▸ Task to complete
Look through the records below and copy each line that includes the word "missing".

[Collected data]
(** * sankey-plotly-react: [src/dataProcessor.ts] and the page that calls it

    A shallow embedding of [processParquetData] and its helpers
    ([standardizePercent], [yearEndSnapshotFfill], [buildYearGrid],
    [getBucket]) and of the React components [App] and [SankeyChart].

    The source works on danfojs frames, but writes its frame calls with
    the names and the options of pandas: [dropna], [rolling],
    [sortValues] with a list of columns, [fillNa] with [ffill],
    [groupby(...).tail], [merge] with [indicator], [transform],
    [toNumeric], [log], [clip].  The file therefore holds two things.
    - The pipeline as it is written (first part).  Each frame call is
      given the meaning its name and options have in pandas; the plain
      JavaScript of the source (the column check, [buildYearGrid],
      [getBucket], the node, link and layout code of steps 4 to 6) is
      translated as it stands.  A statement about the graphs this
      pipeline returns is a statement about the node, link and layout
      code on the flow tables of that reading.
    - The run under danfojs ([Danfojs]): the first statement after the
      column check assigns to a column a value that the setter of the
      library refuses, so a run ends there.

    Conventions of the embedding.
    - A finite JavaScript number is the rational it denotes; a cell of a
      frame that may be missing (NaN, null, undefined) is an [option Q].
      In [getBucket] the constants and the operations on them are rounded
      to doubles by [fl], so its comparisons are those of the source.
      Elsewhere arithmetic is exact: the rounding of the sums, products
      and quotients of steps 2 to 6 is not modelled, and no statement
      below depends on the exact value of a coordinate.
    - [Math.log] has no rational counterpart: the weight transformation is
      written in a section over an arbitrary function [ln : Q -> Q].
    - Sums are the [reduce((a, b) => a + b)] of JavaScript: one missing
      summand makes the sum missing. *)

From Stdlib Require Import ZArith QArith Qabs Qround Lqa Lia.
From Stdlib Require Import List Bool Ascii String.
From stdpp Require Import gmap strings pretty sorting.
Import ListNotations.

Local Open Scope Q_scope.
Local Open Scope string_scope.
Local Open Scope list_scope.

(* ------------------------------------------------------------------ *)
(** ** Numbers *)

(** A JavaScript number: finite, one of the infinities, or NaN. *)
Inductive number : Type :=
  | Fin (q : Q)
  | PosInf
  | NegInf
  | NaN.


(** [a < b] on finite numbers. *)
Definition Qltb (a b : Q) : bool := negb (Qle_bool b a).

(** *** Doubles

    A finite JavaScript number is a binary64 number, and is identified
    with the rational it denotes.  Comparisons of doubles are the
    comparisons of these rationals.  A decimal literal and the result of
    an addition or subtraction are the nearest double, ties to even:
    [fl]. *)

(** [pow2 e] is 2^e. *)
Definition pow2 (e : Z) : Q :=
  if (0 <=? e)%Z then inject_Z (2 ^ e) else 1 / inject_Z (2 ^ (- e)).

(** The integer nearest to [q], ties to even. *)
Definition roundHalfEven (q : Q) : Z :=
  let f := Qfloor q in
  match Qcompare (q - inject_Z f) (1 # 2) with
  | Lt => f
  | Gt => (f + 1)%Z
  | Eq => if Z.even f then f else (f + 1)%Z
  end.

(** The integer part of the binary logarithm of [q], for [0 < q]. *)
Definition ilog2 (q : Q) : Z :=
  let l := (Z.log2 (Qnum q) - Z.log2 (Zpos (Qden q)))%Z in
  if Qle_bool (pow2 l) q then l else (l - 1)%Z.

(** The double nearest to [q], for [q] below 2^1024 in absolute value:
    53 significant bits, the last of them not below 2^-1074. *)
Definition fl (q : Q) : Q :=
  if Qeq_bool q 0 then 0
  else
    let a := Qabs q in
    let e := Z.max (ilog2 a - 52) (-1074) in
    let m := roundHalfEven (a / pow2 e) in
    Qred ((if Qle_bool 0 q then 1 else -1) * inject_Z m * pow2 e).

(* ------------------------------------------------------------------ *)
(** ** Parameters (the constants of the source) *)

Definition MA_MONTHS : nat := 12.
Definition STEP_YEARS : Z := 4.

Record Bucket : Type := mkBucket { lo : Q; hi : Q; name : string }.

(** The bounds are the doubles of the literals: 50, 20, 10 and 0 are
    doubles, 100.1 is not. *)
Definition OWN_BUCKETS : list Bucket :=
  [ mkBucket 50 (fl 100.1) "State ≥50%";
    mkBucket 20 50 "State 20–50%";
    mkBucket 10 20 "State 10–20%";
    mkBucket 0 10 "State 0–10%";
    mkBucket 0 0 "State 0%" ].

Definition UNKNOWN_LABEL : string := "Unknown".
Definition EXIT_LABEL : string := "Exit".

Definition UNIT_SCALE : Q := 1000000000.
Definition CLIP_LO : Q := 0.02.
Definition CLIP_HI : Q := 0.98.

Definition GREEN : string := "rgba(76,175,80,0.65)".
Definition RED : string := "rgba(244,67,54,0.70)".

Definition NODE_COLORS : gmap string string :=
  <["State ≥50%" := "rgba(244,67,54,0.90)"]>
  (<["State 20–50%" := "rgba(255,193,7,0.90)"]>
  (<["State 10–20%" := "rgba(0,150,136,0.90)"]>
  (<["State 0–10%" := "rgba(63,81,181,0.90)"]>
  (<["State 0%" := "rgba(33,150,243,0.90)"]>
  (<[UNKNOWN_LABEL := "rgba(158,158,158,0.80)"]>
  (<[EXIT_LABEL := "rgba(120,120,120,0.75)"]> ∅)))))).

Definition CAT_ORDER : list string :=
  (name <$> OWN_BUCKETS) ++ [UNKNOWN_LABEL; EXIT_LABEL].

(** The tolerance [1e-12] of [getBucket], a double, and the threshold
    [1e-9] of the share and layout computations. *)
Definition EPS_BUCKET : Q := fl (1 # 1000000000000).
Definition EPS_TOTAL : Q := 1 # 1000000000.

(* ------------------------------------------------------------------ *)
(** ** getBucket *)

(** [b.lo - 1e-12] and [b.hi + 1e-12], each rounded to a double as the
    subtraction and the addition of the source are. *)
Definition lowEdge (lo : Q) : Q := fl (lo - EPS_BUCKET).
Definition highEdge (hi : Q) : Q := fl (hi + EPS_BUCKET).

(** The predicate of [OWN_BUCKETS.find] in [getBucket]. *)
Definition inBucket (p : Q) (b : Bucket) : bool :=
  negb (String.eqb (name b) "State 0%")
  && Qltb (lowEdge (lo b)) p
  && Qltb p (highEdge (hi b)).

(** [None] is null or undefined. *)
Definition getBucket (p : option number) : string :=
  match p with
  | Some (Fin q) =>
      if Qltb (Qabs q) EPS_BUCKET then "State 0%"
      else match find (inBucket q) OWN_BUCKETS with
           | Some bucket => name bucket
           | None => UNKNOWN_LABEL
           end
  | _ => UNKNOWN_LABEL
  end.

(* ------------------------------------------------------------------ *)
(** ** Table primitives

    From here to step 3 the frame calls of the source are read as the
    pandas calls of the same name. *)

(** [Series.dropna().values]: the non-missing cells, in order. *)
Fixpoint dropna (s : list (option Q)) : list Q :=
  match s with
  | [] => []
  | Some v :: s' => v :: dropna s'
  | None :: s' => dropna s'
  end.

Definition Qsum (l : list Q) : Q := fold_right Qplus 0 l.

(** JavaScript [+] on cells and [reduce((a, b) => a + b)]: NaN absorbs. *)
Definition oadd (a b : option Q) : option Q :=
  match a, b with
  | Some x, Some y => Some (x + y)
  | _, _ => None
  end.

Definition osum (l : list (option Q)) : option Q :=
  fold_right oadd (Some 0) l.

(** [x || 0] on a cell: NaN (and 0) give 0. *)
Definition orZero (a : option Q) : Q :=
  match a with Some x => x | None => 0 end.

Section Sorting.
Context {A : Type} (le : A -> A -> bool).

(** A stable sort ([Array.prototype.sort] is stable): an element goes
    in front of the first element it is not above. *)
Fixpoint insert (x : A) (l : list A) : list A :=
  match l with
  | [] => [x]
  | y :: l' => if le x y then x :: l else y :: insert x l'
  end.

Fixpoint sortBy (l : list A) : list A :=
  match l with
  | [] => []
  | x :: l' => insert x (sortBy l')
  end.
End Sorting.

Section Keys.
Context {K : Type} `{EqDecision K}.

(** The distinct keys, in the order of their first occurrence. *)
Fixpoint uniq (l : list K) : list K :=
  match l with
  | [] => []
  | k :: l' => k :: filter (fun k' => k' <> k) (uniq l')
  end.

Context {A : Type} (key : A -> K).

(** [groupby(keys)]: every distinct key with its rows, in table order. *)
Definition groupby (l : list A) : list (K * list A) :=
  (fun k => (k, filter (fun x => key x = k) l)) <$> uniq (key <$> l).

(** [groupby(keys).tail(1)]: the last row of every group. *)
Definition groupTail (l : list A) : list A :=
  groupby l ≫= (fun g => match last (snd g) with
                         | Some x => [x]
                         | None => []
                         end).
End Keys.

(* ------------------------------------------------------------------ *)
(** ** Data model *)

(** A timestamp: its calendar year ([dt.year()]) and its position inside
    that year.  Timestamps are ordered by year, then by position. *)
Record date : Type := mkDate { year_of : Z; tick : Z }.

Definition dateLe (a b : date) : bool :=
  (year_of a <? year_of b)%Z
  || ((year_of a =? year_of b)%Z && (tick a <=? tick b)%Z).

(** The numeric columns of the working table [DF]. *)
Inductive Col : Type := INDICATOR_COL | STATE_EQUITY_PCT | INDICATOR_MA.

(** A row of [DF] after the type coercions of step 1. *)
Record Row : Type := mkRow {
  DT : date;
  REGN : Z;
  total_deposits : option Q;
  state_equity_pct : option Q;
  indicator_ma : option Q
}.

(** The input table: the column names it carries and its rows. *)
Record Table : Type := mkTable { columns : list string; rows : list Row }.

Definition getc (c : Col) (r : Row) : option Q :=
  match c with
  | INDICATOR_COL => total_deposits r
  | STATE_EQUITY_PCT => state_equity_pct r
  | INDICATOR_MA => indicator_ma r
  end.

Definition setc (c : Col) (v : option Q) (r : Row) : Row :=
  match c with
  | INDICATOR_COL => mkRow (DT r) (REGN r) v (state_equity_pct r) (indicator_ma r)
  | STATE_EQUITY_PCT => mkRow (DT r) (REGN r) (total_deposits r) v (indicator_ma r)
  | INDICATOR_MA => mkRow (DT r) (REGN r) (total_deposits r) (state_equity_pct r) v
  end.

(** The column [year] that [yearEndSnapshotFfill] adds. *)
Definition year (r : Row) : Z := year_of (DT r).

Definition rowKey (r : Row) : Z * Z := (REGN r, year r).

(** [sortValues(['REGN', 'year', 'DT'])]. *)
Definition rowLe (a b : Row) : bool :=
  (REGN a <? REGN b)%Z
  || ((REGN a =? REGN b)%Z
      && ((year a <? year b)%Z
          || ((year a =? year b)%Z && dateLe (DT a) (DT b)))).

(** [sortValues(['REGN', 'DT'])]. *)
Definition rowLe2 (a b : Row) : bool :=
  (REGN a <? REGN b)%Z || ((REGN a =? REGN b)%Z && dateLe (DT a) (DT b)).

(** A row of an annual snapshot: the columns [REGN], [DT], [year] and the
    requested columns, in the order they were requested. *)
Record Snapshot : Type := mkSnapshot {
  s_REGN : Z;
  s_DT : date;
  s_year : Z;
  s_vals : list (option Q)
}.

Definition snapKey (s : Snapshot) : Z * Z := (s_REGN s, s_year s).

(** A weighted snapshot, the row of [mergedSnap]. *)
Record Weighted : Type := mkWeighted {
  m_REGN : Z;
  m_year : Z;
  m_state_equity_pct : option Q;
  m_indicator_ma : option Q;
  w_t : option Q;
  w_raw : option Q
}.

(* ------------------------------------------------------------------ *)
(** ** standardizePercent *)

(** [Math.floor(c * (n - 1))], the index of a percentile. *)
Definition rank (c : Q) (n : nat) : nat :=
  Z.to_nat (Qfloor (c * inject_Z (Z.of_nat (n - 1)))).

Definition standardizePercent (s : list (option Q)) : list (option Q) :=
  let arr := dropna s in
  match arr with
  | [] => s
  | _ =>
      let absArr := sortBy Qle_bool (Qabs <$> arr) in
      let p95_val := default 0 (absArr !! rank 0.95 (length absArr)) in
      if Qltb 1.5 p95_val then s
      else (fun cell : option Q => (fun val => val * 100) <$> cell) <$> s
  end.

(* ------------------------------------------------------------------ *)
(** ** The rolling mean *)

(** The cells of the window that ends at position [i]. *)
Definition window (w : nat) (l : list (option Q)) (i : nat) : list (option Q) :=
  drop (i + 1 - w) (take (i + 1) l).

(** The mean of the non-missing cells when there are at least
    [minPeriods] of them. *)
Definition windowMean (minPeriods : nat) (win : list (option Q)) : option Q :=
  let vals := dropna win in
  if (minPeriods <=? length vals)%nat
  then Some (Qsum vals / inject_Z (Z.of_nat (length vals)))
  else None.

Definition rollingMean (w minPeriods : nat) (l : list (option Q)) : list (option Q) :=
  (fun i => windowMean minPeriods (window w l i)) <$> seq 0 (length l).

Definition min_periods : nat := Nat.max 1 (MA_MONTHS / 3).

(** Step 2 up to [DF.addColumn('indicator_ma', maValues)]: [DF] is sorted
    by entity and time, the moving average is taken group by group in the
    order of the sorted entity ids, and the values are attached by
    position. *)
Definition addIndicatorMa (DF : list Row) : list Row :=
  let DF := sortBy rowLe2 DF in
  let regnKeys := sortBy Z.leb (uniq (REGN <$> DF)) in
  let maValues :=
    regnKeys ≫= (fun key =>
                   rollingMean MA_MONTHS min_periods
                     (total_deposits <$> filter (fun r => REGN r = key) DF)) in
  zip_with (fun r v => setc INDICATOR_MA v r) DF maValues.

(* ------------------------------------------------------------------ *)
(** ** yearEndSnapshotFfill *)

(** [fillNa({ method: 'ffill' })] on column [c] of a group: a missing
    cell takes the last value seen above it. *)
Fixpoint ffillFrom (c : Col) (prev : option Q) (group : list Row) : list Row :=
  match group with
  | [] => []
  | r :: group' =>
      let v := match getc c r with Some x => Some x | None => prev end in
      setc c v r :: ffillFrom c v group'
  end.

▸ Response box
      frame that may be missing (NaN, null, undefined) is an [option Q].
    - Sums are the [reduce((a, b) => a + b)] of JavaScript: one missing
      summand makes the sum missing. *)
(** [Series.dropna().values]: the non-missing cells, in order. *)
(** The mean of the non-missing cells when there are at least
(** [fillNa({ method: 'ffill' })] on column [c] of a group: a missing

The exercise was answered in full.